Yoli se pagó las tetas, unas tetas grandes y venosas, haciendo chapas en Guanarteme. Tenía, además, una polla descomunal, un mandado enorme con el que no pudieron ni los tratamientos hormonales y que se hizo famoso en todo el barrio por su magnitud legendaria y sus gloriosas hazañas, que corrían de boca en boca (nunca mejor dicho) desde el parque de Santa Catalina hasta el muro de Lloret. En aquella época intentaba reunir lo suficiente para librarse de ese rabo y hacerse un chichi de proporciones similares.
Eso fue antes de ser la Coja, cuando aún tenía veintipocos y sabía despertar el morbo. Luego, una mala noche, un canalla la arrojó desde un coche en marcha para ahorrarse el pago de un servicio. La Yoli cayó mal y se rompió la cadera. La Seguridad Social le hizo una chapuza que la retiró de la calle durante meses y que, cuando pudo volver, ya la había convertido en ese pingajo renqueante que a cada paso dibuja un seis con la cintura.
Los clientes escasearon. Solo la bondad de las compañeras o el gusto enfermizo de algún tarado la ayudaron a sobrevivir, hasta que al fin entendió que así no iba a ningún sitio. Buscó trabajo. La Yoli tenía hecho el bachillerato, cursos de auxiliar administrativo y hasta había estudiado unas oposiciones, que aprobó, aunque no consiguió obtener plaza. Pero, como me dijo una vez, ¿quién le va a dar trabajo a un travesti?

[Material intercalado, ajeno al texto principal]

(* ===== verification/DataIO.v ===== *)
(** * The data connection

    ftpdataio.c: obtaining and disposing of the data connection, downloads from
    COS, uploads to the local file, and directory listings. *)

From Stdlib Require Import Init.Byte Strings.Byte.
From Stdlib Require Import ZArith Lia String.
From stdpp Require Import base list numbers option gmap strings.
From S2P Require Import Prelude SysUtil Text StrList IpAddr Tunables Ascii Session.
From S2P Require Import CmdIO Signals Logic Paths PrivOps Cos.

Definition VSFTP_DATA_BUFSIZE : Z := 65536.
Definition VSFTP_DIR_BUFSIZE : Z := 16384.
Definition VSFTP_COS_DOWNLOAD_BUFSIZE : Z := 64 * 1024 * 1024.

Record vsf_transfer_ret := TransferRet { retval : Z; transferred : Z }.

Section Sizes.
Context `{T : Tun}.

Definition get_chunk_size : Z :=
  let c := tu tun "trans_chunk_size" in
  if (c <? VSFTP_DATA_BUFSIZE) && (0 <? c) then (if c <? 4096 then 4096 else c)
  else VSFTP_DATA_BUFSIZE.

Definition get_cos_download_chunksize : Z :=
  let c := tu tun "cos_download_chunk_size" in
  if (c <? VSFTP_COS_DOWNLOAD_BUFSIZE) && (0 <? c) then (if c <? 65536 then 65536 else c)
  else VSFTP_COS_DOWNLOAD_BUFSIZE.

End Sizes.

(** The test of [do_file_recv], with the parentheses where the code has them:
    the comparison is with the value of a conjunction. *)
Definition size_exceeded (max_upload_file_size total : Z) : bool :=
  max_upload_file_size <? of_bool ((0 <? max_upload_file_size) && negb (total =? 0)).

Section DataIO.
Context `{E : Env} `{P : Pend} `{T : Tun}.

(** ** The connection *)

Definition vsf_sysutil_install_io_handler : M unit :=
  installed ← getw io_handler;
  if installed : bool then mbug "double register of i/o handler"
  else modw (put_io_handler true).

Definition vsf_sysutil_uninstall_io_handler : M unit :=
  installed ← getw io_handler;
  if negb installed then mbug "no i/o handler to unregister!"
  else modw (put_io_handler false).

Definition init_data_sock_params (sock_fd : Z) : M unit :=
  fd ← gets data_fd;
  if negb (fd =? -1) then mbug "data descriptor still present in init_data_sock_params"
  else
    upd (set_data_fd sock_fd);;
    upd (set_data_progress false);;
    must (Sock (Sockopt sock_fd "keepalive")) "setsockopt: keepalive";;
    do_ (Sock (Sockopt sock_fd "iptos_throughput"));;
    vsf_sysutil_install_io_handler;;
    start_data_alarm.

(** Closing the SSL layer of the data connection, if there is one. *)
Definition dispose_ssl : M bool :=
  ssl ← gets data_use_ssl;
  slave ← gets ssl_slave_active;
  dssl ← gets p_data_ssl;
  if ssl && slave then
    start_data_alarm;;
    result ← sys (Ssl (SlaveCmd "SSL_CLOSE" []));
    mret (result =? 1)
  else if dssl : bool then
    start_data_alarm;;
    result ← sys (Ssl (SslCall "ssl_data_close" []));
    upd (set_p_data_ssl false);;
    mret (result =? 1)
  else mret true.

Definition vsf_ftpdataio_dispose_transfer_fd : M bool :=
  fd ← gets data_fd;
  if fd =? -1 then mbug "no data descriptor in vsf_ftpdataio_dispose_transfer_fd"
  else
    vsf_sysutil_uninstall_io_handler;;
    dispose_ret ← dispose_ssl;
    abor ← gets abor_received;
    timeout ← gets data_timeout;
    when (negb abor && negb timeout && dispose_ret)
      (start_data_alarm;; must (Sock (Sockopt fd "linger")) "setsockopt: linger");;
    retval ← sys (Close fd);
    (if vsf_sysutil_retval_is_error retval then
       do_ (Sock (Sockopt fd "nolinger"));;
       do_ (Close fd)
     else mret tt);;
    upd (set_data_fd (-1));;
    when (0 <? tu tun "data_connection_timeout") (do_ (Sys (Alarm 0)));;
    abor ← gets abor_received;
    timeout ← gets data_timeout;
    mret (if abor || timeout then false else dispose_ret).

Definition vsf_ftpdataio_get_pasv_fd : M Z :=
  remote_fd ← get_pasv_fd;
  if remote_fd =? -1 then
    vsf_cmdio_write 425 "Failed to establish connection.";;
    mret remote_fd
  else if remote_fd =? -2 then
    vsf_cmdio_write 425 "Security: Bad IP connecting.";;
    mret (-1)
  else
    init_data_sock_params remote_fd;;
    mret remote_fd.

Definition vsf_ftpdataio_get_port_fd : M Z :=
  remote_fd ← get_priv_data_sock (one_process || tb tun "port_promiscuous");
  if vsf_sysutil_retval_is_error remote_fd then
    vsf_cmdio_write 425 "Failed to establish connection.";;
    mret (-1)
  else
    init_data_sock_params remote_fd;;
    mret remote_fd.

Definition vsf_ftpdataio_post_mark_connect : M bool :=
  ssl ← gets data_use_ssl;
  slave ← gets ssl_slave_active;
  if negb ssl then mret true
  else
    ret ← (if negb slave then
             r ← sys (Ssl (SslCall "ssl_accept" []));
             upd (set_p_data_ssl (r =? 1));;
             mret (r =? 1)
           else
             r ← sys (Ssl (SlaveCmd "SSL_HANDSHAKE" []));
             mret (r =? 1));
    (if negb ret then
       if tb tun "require_ssl_reuse" then
         vsf_cmdio_write_exit 522 "SSL connection failed: session reuse required" 1
       else vsf_cmdio_write 522 "SSL connection failed"
     else mret tt);;
    mret ret.

(** ** Downloads *)

(** [dlbuf]: the part of the download buffer between [dlbuf_curpos] and
    [dlbuf_len]. *)
Fixpoint send_loop (fuel : nat) (is_ascii : bool) (chunk_size bufsize file_size : Z)
    (dlbuf : bytes) (offset : Z) (prev_cr : bool) (transferred : Z) : M vsf_transfer_ret :=
  match fuel with
  | O => stop_with Fuel
  | S fuel' =>
      '(dlbuf_len, dlbuf, offset) ←
        (if isempty dlbuf then
           if file_size <=? offset then mret (0, [], offset)
           else
             path ← gets ftp_arg_str;
             '(dlbuf_len, data) ← cos_download_file path bufsize offset file_size;
             mret (dlbuf_len, data, offset + dlbuf_len)
         else mret (zlen dlbuf, dlbuf, offset));
      if dlbuf_len <? 0 then mret (TransferRet (-1) transferred)
      else if dlbuf_len =? 0 then mret (TransferRet 0 transferred)
      else
        let chunk := take (Z.to_nat chunk_size) dlbuf in
        let rest := drop (Z.to_nat chunk_size) dlbuf in
        '(out, prev_cr) ←
          (if is_ascii then
             '(r, buf) ← lift (vsf_ascii_bin_to_ascii chunk
                                 (replicate (Z.to_nat (VSFTP_DATA_BUFSIZE * 2)) NUL) prev_cr);
             mret (take (b2a_stored r) buf, b2a_last_was_cr r)
           else mret (chunk, prev_cr));
        retval ← ftp_write_data out;
        let transferred :=
          if vsf_sysutil_retval_is_error retval then transferred else transferred + retval in
        if vsf_sysutil_retval_is_error retval || negb (retval =? zlen out)
        then mret (TransferRet (-2) transferred)
        else send_loop fuel' is_ascii chunk_size bufsize file_size rest offset prev_cr transferred
  end.

(** The download buffer keeps the size of its first allocation. *)
Definition download_bufsize : M Z :=
  s ← getw s_download_bufsize;
  match s with
  | Some n => mret n
  | None =>
      modw (put_s_download_bufsize (Some get_cos_download_chunksize));;
      mret get_cos_download_chunksize
  end.

Definition do_file_send_rwloop (fuel : nat) (is_ascii : bool) (offset file_size : Z)
    : M vsf_transfer_ret :=
  bufsize ← download_bufsize;
  send_loop fuel is_ascii get_chunk_size bufsize file_size [] offset false 0.

(** ** Uploads *)

Definition max_upload : M Z :=
  m ← getw s_max_upload;
  if m <? 0 then
    modw (put_s_max_upload (tu tun "max_upload_file_size" * 1024));;
    mret (tu tun "max_upload_file_size" * 1024)
  else mret m.

Fixpoint recv_loop (fuel : nat) (file_fd : Z) (is_ascii : bool) (chunk_size have_recv_len : Z)
    (prev_cr : bool) (transferred : Z) : M vsf_transfer_ret :=
  match fuel with
  | O => stop_with Fuel
  | S fuel' =>
      '(retval, data) ← ftp_read_data chunk_size;
      if vsf_sysutil_retval_is_error retval then mret (TransferRet (-2) transferred)
      else if (retval =? 0) && negb prev_cr then mret (TransferRet 0 transferred)
      else
        let transferred := transferred + retval in
        max_upload_file_size ← max_upload;
        if size_exceeded max_upload_file_size (transferred + have_recv_len)
        then mret (TransferRet (-3) transferred)
        else
          '(out, prev_cr) ←
            (if is_ascii then
               r ← lift (vsf_ascii_ascii_to_bin (NUL :: data) (length data) prev_cr);
               mret (a2b_text r, a2b_last_was_cr r.1)
             else mret (data, prev_cr));
          retval ← vsf_sysutil_write_loop file_fd out;
          if vsf_sysutil_retval_is_error retval || negb (retval =? zlen out)
          then mret (TransferRet (-1) transferred)
          else recv_loop fuel' file_fd is_ascii chunk_size have_recv_len prev_cr transferred
  end.

Definition do_file_recv (fuel : nat) (file_fd : Z) (is_ascii : bool) (have_recv_len : Z)
    : M vsf_transfer_ret :=
  recv_loop fuel file_fd is_ascii get_chunk_size have_recv_len false 0.

Definition vsf_ftpdataio_transfer_file (fuel : nat) (file_fd : Z) (is_recv is_ascii : bool)
    (have_recv_len file_size : Z) : M vsf_transfer_ret :=
  if negb is_recv then do_file_send_rwloop fuel is_ascii have_recv_len file_size
  else do_file_recv fuel file_fd is_ascii have_recv_len.

(** [calc_num_send], for a file of size [bytes_to_send]. *)
Definition calc_num_send (file_fd init_offset : Z) : M Z :=
  a ← vsf_sysutil_fstat file_fd;
  let bytes_to_send := a_size a in
  if (init_offset <? 0) || (bytes_to_send <? 0) then
    mdie "calc_num_send: negative file offset or send count"
  else mret (if bytes_to_send <? init_offset then 0 else bytes_to_send - init_offset).

(** ** Directory listings *)

(** The lines go out in blocks: a block is written when it is the last or the
    next line would not fit. *)
Fixpoint write_dir_list_loop (lines : list bytes) (buf_str : bytes) (tgt : target) : M bool :=
  match lines with
  | [] => mret false
  | l :: lines' =>
      let buf := buf_str ++ l in
      if match lines' with
         | [] => true
         | next :: _ => VSFTP_DIR_BUFSIZE <? zlen buf + zlen next
         end
      then
        writeret ← ftp_write_str buf tgt;
        if negb (writeret =? 0) then mret true
        else write_dir_list_loop lines' [] tgt
      else write_dir_list_loop lines' buf tgt
  end.

Definition write_dir_list (p_dir_list : mystr_list) (tgt : target) : M bool :=
  write_dir_list_loop (str <$> p_nodes p_dir_list) [] tgt.

End DataIO.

Así que la Yoli limpió oficinas y casas. Siempre de noche o por la mañana o en cualquier otro momento en que nadie pudiera verla, porque los dueños de esas casas y esas oficinas sentían compasión, pero también vergüenza. Y un día se cansó de pasar miseria y empezó a trapichear. Primero movió chocolate. Después pastillas. Por último, polvo. Nunca jaco. Eso lo ha tenido claro siempre: el jaco solo trae muerte y basura y tristeza.
Como vendía género de calidad y era discreta, no tardó en hacerse con una cartera pequeña y selecta de clientes fijos, compuesta por gente de la farándula, empresarios progres y funcionarios que sí habían conseguido plaza.
Si no consumes, trapichear con coca puede darte mucha pasta. Y Yoli no solo es disciplinada, sino que siempre fue una hormiguita, además de tener ojo para invertir.
Ahora sigue echando polvo, pero solo a algunos clientes fieles, para tener un colchoncito, como suele decir. La mayor parte de sus ingresos proviene de los alquileres de los apartamentos y locales que supo comprar a tiempo.
Vive donde vivió siempre: en la casita de su familia en la calle Pizarro. Allí solo habitan ya ella y Marín, ese guineano descomunal y tranquilote al que recogió hace siglos y que ha querido envejecer a su lado. Marín no tiene oficio conocido, salvo el de chico de los recados y protector de la Yoli, ni, aparte de la colombofilia, otras aficiones que discutir con ella y cuidarla en dosis proporcionales.
Sé todo esto porque Yoli debe de ser, probablemente, la única persona de fuera de mi familia que no me dio la espalda. Por supuesto, eso no quiere decir que piense que yo soy inocente. Aun así, siempre pude contar con ella. Subía de vez en cuando a comunicar conmigo, me llevaba ropa o me ingresaba algo en peculio. Por eso me fui enterando de cómo le iba la vida, y por eso sé que sigue teniendo la misma polla épica, que, aunque ahora podría permitírselo, no se deshará de ella.
—Con todo lo que me ha hecho sufrir —me dijo un día—, al final le he cogido cariño, fíjate tú. Y además, a Marín le gusta. Si a mi hombre le gusta, ¿para qué quiero más?
Y sí: la Yoli continúa teniendo un rabo gigantesco. Pero tiene el corazón muchísimo más grande que el rabo.